++++ Material provided
(** * phone_detect_play.py: the debounce / cooldown loop of [main]

    The script reads camera frames, asks a YOLO model whether a phone is
    visible, and opens a video URL once the phone has been seen for enough
    frames.  What is verified here is the per-frame bookkeeping of [main]
    (lines 72-74 and 110-126 of the source) together with the start-up
    steps that decide whether the loop runs at all ([parse_args], the
    loading of the model and the camera check).

    Further down come the parts of the script around that loop: the
    choice of the class ids that count as a phone (lines 50-55), the scan of
    a frame's boxes with its drawing (lines 87-108), the two exits of the
    loop (lines 79-81 and 132-133) and [open_link_on_mac].

    Python [int] is unbounded, so counters are [Z].  Python [float] is IEEE
    binary64, so times are primitive floats, compared and subtracted with the
    machine operations. *)

From Stdlib Require Import Ascii String.
From Stdlib Require Import ZArith List Bool Lia.
From Stdlib Require Import PrimFloat.
Import ListNotations.

Local Open Scope Z_scope.

Module PhoneDetect.

(** ** Command line *)

(** The fields of the argparse namespace that the loop reads. *)
Record Args := mkArgs {
  frames : Z;          (* --frames, type=int *)
  cooldown : float     (* --cooldown, type=float *)
}.

(** ** Loop state *)

Record State := mkState {
  consecutive_hits : Z;
  detected_stable : bool;
  last_trigger_time : float
}.

(** Lines 72-74. *)
Definition init_state : State :=
  {| consecutive_hits := 0; detected_stable := false; last_trigger_time := 0%float |}.

(** What one iteration takes from outside: [phone_present_this_frame] as
    lines 87-98 compute it from the boxes, and the value that [time.time()]
    returns on line 116. *)
Record Tick := mkTick {
  phone_present_this_frame : bool;
  now : float
}.

(** Lines 111-114. *)
Definition next_hits (s : State) (tk : Tick) : Z :=
  if phone_present_this_frame tk then consecutive_hits s + 1
  else Z.max 0 (consecutive_hits s - 1).

(** [(now - last_trigger_time) >= args.cooldown], line 118. *)
Definition cooldown_elapsed (args : Args) (s : State) (t : float) : bool :=
  PrimFloat.leb (cooldown args) (PrimFloat.sub t (last_trigger_time s)).

(** Line 117. *)
Definition became_stable (args : Args) (s : State) (tk : Tick) : bool :=
  negb (detected_stable s) && (frames args <=? next_hits s tk).

(** The loop body, lines 110-126.  The boolean is whether
    [open_link_on_mac] was called in this iteration. *)
Definition step (args : Args) (s : State) (tk : Tick) : bool * State :=
  let hits := next_hits s tk in
  let fire := became_stable args s tk && cooldown_elapsed args s (now tk) in
  let last := if fire then now tk else last_trigger_time s in
  let stable := if fire then true else detected_stable s in
  let stable := if stable && (hits =? 0) then false else stable in
  (fire, {| consecutive_hits := hits; detected_stable := stable; last_trigger_time := last |}).

(** The loop over the frames that were read, recording each iteration. *)
Fixpoint run (args : Args) (s : State) (ticks : list Tick) : list (bool * State) :=
  match ticks with
  | [] => []
  | tk :: rest =>
      let o := step args s tk in
      o :: run args (snd o) rest
  end.

(** The state in which the loop stops. *)
Definition final (args : Args) (s : State) (ticks : list Tick) : State :=
  fold_left (fun st tk => snd (step args st tk)) ticks s.

Definition triggers (tr : list (bool * State)) : list bool := map fst tr.
Definition hit_scores (tr : list (bool * State)) : list Z :=
  map (fun o => consecutive_hits (snd o)) tr.

(** ** Start-up *)

(** Lines 58-63: the AVFoundation backend is tried first, the default
    backend second. *)
Definition camera_opened (avfoundation_ok default_ok : bool) : bool :=
  if avfoundation_ok then true else default_ok.

(** Shorthand for a frame with, and without, a phone. *)
Definition T (t : float) : Tick := {| phone_present_this_frame := true; now := t |}.
Definition F (t : float) : Tick := {| phone_present_this_frame := false; now := t |}.

(** A stretch of frames that all show a phone, at the given times. *)
Definition present_ticks (ts : list float) : list Tick := map T ts.

(** How many frames of a stretch show a phone, and how many do not. *)
Definition count_present (ticks : list Tick) : Z :=
  Z.of_nat (length (filter phone_present_this_frame ticks)).
Definition count_absent (ticks : list Tick) : Z :=
  Z.of_nat (length (filter (fun tk => negb (phone_present_this_frame tk)) ticks)).

(** ** Class names *)

(** A class name is a Python [str]; here its characters are code points
    below 256.  On those, [str.lower] moves A-Z and the Latin-1 capitals
    (192-222 except the multiplication sign 215) up by 32 and leaves the
    rest alone. *)
Definition lower_char (c : ascii) : ascii :=
  let n := N_of_ascii c in
  if (((65 <=? n) && (n <=? 90)) ||
      ((192 <=? n) && (n <=? 222) && negb (n =? 215)))%N
  then ascii_of_N (n + 32) else c.

Fixpoint lower (n : string) : string :=
  match n with
  | EmptyString => EmptyString
  | String c rest => String (lower_char c) (lower rest)
  end.

(** The characters [str.strip()] removes: tab to carriage return, the four
    separators 28-31, space, NEL and the no-break space. *)
Definition isspace (c : ascii) : bool :=
  let n := N_of_ascii c in
  (((9 <=? n) && (n <=? 13)) || ((28 <=? n) && (n <=? 32)) ||
   (n =? 133) || (n =? 160))%N.

Fixpoint lstrip (n : string) : string :=
  match n with
  | EmptyString => EmptyString
  | String c rest => if isspace c then lstrip rest else n
  end.

Fixpoint rstrip (n : string) : string :=
  match n with
  | EmptyString => EmptyString
  | String c rest =>
      match rstrip rest with
      | EmptyString => if isspace c then EmptyString else String c EmptyString
      | kept => String c kept
      end
  end.

Definition strip (n : string) : string := rstrip (lstrip n).

(** [.replace("_", " ")]. *)
Fixpoint replace_underscore (n : string) : string :=
  match n with
  | EmptyString => EmptyString
  | String c rest =>
      String (if Ascii.eqb c "_"%char then " "%char else c) (replace_underscore rest)
  end.

(** The set literal of lines 51-52. *)
Definition phone_names : list string :=
  ["cell phone"; "cellphone"; "mobile phone"; "smartphone"; "telephone"]%string.

(** The condition of the comprehension on lines 51-52; the names are
    strings already, so [str(n)] is [n]. *)
Definition is_phone_name (n : string) : bool :=
  existsb (String.eqb (replace_underscore (strip (lower n)))) phone_names.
++++++++
> **Work order**: Every entry above should come back exactly as written.

> **Response for this exercise**:
(** * phone_detect_play.py: the debounce / cooldown loop of [main]

    The script reads camera frames, asks a YOLO model whether a phone is
    visible, and opens a video URL once the phone has been seen for enough
    frames.  What is verified here is the per-frame bookkeeping of [main]
    (lines 72-74 and 110-126 of the source) together with the start-up
    steps that decide whether the loop runs at all ([parse_args], the
    loading of the model and the camera check).

    Further down come the parts of the script around that loop: the
    choice of the class ids that count as a phone (lines 50-55), the scan of
    a frame's boxes with its drawing (lines 87-108), the two exits of the
    loop (lines 79-81 and 132-133) and [open_link_on_mac].

    Python [int] is unbounded, so counters are [Z].  Python [float] is IEEE
    binary64, so times are primitive floats, compared and subtracted with the
    machine operations. *)

From Stdlib Require Import Ascii String.
From Stdlib Require Import ZArith List Bool Lia.
From Stdlib Require Import PrimFloat.
Import ListNotations.

Local Open Scope Z_scope.

Module PhoneDetect.

(** ** Command line *)

(** The fields of the argparse namespace that the loop reads. *)
Record Args := mkArgs {
  frames : Z;          (* --frames, type=int *)
  cooldown : float     (* --cooldown, type=float *)
}.

(** ** Loop state *)

Record State := mkState {
  consecutive_hits : Z;
  detected_stable : bool;
  last_trigger_time : float
}.

(** Lines 72-74. *)
Definition init_state : State :=
  {| consecutive_hits := 0; detected_stable := false; last_trigger_time := 0%float |}.

(** What one iteration takes from outside: [phone_present_this_frame] as
    lines 87-98 compute it from the boxes, and the value that [time.time()]
    returns on line 116. *)
Record Tick := mkTick {
  phone_present_this_frame : bool;
  now : float
}.

(** Lines 111-114. *)
Definition next_hits (s : State) (tk : Tick) : Z :=
  if phone_present_this_frame tk then consecutive_hits s + 1
  else Z.max 0 (consecutive_hits s - 1).

(** [(now - last_trigger_time) >= args.cooldown], line 118. *)
Definition cooldown_elapsed (args : Args) (s : State) (t : float) : bool :=
  PrimFloat.leb (cooldown args) (PrimFloat.sub t (last_trigger_time s)).

(** Line 117. *)
Definition became_stable (args : Args) (s : State) (tk : Tick) : bool :=
  negb (detected_stable s) && (frames args <=? next_hits s tk).

(** The loop body, lines 110-126.  The boolean is whether
    [open_link_on_mac] was called in this iteration. *)
Definition step (args : Args) (s : State) (tk : Tick) : bool * State :=
  let hits := next_hits s tk in
  let fire := became_stable args s tk && cooldown_elapsed args s (now tk) in
  let last := if fire then now tk else last_trigger_time s in
  let stable := if fire then true else detected_stable s in
  let stable := if stable && (hits =? 0) then false else stable in
  (fire, {| consecutive_hits := hits; detected_stable := stable; last_trigger_time := last |}).

(** The loop over the frames that were read, recording each iteration. *)
Fixpoint run (args : Args) (s : State) (ticks : list Tick) : list (bool * State) :=
  match ticks with
  | [] => []
  | tk :: rest =>
      let o := step args s tk in
      o :: run args (snd o) rest
  end.

(** The state in which the loop stops. *)
Definition final (args : Args) (s : State) (ticks : list Tick) : State :=
  fold_left (fun st tk => snd (step args st tk)) ticks s.

Definition triggers (tr : list (bool * State)) : list bool := map fst tr.
Definition hit_scores (tr : list (bool * State)) : list Z :=
  map (fun o => consecutive_hits (snd o)) tr.

(** ** Start-up *)

(** Lines 58-63: the AVFoundation backend is tried first, the default
    backend second. *)
Definition camera_opened (avfoundation_ok default_ok : bool) : bool :=
  if avfoundation_ok then true else default_ok.

(** Shorthand for a frame with, and without, a phone. *)
Definition T (t : float) : Tick := {| phone_present_this_frame := true; now := t |}.
Definition F (t : float) : Tick := {| phone_present_this_frame := false; now := t |}.

(** A stretch of frames that all show a phone, at the given times. *)
Definition present_ticks (ts : list float) : list Tick := map T ts.

(** How many frames of a stretch show a phone, and how many do not. *)
Definition count_present (ticks : list Tick) : Z :=
  Z.of_nat (length (filter phone_present_this_frame ticks)).
Definition count_absent (ticks : list Tick) : Z :=
  Z.of_nat (length (filter (fun tk => negb (phone_present_this_frame tk)) ticks)).

(** ** Class names *)

(** A class name is a Python [str]; here its characters are code points
    below 256.  On those, [str.lower] moves A-Z and the Latin-1 capitals
    (192-222 except the multiplication sign 215) up by 32 and leaves the
    rest alone. *)
Definition lower_char (c : ascii) : ascii :=
  let n := N_of_ascii c in
  if (((65 <=? n) && (n <=? 90)) ||
      ((192 <=? n) && (n <=? 222) && negb (n =? 215)))%N
  then ascii_of_N (n + 32) else c.

Fixpoint lower (n : string) : string :=
  match n with
  | EmptyString => EmptyString
  | String c rest => String (lower_char c) (lower rest)
  end.

(** The characters [str.strip()] removes: tab to carriage return, the four
    separators 28-31, space, NEL and the no-break space. *)
Definition isspace (c : ascii) : bool :=
  let n := N_of_ascii c in
  (((9 <=? n) && (n <=? 13)) || ((28 <=? n) && (n <=? 32)) ||
   (n =? 133) || (n =? 160))%N.

Fixpoint lstrip (n : string) : string :=
  match n with
  | EmptyString => EmptyString
  | String c rest => if isspace c then lstrip rest else n
  end.

Fixpoint rstrip (n : string) : string :=
  match n with
  | EmptyString => EmptyString
  | String c rest =>
      match rstrip rest with
      | EmptyString => if isspace c then EmptyString else String c EmptyString
      | kept => String c kept
      end
  end.

Definition strip (n : string) : string := rstrip (lstrip n).

(** [.replace("_", " ")]. *)
Fixpoint replace_underscore (n : string) : string :=
  match n with
  | EmptyString => EmptyString
  | String c rest =>
      String (if Ascii.eqb c "_"%char then " "%char else c) (replace_underscore rest)
  end.

(** The set literal of lines 51-52. *)
Definition phone_names : list string :=
  ["cell phone"; "cellphone"; "mobile phone"; "smartphone"; "telephone"]%string.

(** The condition of the comprehension on lines 51-52; the names are
    strings already, so [str(n)] is [n]. *)
Definition is_phone_name (n : string) : bool :=
  existsb (String.eqb (replace_underscore (strip (lower n)))) phone_names.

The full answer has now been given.